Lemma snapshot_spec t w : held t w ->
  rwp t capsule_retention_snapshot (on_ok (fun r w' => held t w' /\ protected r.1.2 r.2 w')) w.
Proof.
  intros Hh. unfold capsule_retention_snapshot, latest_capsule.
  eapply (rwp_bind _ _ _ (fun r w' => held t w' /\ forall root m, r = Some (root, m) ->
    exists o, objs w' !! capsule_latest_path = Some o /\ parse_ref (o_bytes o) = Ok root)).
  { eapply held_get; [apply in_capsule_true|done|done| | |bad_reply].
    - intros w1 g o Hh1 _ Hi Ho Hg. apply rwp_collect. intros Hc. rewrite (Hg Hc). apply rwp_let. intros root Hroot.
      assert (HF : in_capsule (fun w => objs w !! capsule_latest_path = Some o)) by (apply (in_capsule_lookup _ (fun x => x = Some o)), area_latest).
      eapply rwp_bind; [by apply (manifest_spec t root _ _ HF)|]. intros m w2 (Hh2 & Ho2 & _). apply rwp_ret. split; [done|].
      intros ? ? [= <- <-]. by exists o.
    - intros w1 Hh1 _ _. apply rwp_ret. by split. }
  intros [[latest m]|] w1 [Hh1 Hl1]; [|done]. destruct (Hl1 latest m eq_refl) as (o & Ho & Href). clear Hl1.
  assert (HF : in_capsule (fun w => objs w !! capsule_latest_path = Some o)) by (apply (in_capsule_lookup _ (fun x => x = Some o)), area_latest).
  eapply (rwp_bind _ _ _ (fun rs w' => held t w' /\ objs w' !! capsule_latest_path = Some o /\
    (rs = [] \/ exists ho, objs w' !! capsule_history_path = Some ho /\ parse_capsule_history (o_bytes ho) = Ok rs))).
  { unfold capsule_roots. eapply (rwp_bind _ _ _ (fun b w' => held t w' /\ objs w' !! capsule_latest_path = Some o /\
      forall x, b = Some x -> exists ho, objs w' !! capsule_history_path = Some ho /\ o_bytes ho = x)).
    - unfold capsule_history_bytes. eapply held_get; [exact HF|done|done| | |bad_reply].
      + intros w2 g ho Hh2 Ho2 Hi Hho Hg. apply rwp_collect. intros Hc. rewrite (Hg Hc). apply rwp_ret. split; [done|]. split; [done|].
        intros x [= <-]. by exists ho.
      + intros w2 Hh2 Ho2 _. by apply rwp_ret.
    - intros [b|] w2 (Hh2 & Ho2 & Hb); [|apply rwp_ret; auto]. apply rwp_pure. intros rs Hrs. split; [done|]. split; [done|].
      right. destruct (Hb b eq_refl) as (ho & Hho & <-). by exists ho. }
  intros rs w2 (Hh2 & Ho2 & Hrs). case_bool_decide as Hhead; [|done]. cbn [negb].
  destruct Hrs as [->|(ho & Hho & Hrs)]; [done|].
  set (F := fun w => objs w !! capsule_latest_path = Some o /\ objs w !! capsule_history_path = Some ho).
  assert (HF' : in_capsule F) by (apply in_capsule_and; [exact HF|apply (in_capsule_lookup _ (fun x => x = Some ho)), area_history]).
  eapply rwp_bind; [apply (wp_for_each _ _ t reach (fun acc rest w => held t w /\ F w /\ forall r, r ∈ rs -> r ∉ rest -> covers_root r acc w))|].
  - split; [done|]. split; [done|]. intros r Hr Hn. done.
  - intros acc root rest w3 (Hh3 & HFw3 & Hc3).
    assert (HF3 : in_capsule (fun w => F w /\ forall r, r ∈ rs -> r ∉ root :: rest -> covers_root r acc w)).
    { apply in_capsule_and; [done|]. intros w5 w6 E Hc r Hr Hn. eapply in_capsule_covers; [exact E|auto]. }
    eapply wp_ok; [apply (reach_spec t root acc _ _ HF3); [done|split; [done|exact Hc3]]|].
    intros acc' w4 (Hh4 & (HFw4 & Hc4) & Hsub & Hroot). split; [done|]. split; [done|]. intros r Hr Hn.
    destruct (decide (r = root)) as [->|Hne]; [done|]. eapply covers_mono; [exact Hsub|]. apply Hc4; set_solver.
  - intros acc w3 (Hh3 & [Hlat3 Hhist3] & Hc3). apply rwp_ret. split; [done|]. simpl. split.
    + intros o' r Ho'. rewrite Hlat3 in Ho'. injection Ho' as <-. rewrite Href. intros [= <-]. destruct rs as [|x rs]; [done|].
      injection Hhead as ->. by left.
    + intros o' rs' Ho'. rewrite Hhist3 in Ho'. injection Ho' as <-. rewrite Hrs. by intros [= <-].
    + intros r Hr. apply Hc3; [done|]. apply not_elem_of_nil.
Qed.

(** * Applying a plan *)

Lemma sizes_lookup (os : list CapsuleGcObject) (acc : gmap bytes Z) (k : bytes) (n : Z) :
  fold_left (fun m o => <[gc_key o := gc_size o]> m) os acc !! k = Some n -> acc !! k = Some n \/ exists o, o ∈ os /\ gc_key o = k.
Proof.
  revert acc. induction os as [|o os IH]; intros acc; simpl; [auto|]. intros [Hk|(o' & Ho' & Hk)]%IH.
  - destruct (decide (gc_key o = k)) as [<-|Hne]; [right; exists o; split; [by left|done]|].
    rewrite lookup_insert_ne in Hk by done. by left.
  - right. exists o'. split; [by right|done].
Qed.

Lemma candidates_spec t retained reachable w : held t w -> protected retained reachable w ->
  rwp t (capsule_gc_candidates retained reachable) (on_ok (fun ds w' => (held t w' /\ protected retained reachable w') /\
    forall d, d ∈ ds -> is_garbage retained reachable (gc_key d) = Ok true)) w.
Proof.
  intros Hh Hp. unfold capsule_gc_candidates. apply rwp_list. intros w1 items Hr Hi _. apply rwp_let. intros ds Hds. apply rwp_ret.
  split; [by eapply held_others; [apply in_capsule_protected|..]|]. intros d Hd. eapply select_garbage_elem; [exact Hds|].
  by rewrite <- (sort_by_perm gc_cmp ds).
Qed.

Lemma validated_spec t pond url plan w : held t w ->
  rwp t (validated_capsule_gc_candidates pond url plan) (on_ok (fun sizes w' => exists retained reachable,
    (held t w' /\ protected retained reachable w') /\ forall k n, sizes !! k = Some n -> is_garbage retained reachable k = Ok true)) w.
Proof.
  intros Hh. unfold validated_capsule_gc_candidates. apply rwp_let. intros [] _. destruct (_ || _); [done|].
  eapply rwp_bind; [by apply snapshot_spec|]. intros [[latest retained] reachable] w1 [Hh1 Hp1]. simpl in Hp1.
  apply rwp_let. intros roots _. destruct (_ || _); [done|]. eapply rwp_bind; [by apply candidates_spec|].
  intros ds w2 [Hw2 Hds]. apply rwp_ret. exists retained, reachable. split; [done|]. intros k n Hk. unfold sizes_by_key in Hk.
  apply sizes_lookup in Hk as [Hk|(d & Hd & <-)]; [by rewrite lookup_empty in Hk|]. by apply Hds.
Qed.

- _To do_
In the entries above, restate word for word the lines between the one holding "rwp t (capsule_gc_candidates" and the one holding "rwp t (validated_capsule_gc_candidates", inclusive, and nothing besides.

- _The answer_
  rwp t (capsule_gc_candidates retained reachable) (on_ok (fun ds w' => (held t w' /\ protected retained reachable w') /\
    forall d, d ∈ ds -> is_garbage retained reachable (gc_key d) = Ok true)) w.
Proof.
  intros Hh Hp. unfold capsule_gc_candidates. apply rwp_list. intros w1 items Hr Hi _. apply rwp_let. intros ds Hds. apply rwp_ret.
  split; [by eapply held_others; [apply in_capsule_protected|..]|]. intros d Hd. eapply select_garbage_elem; [exact Hds|].
  by rewrite <- (sort_by_perm gc_cmp ds).
Qed.

Lemma validated_spec t pond url plan w : held t w ->
  rwp t (validated_capsule_gc_candidates pond url plan) (on_ok (fun sizes w' => exists retained reachable,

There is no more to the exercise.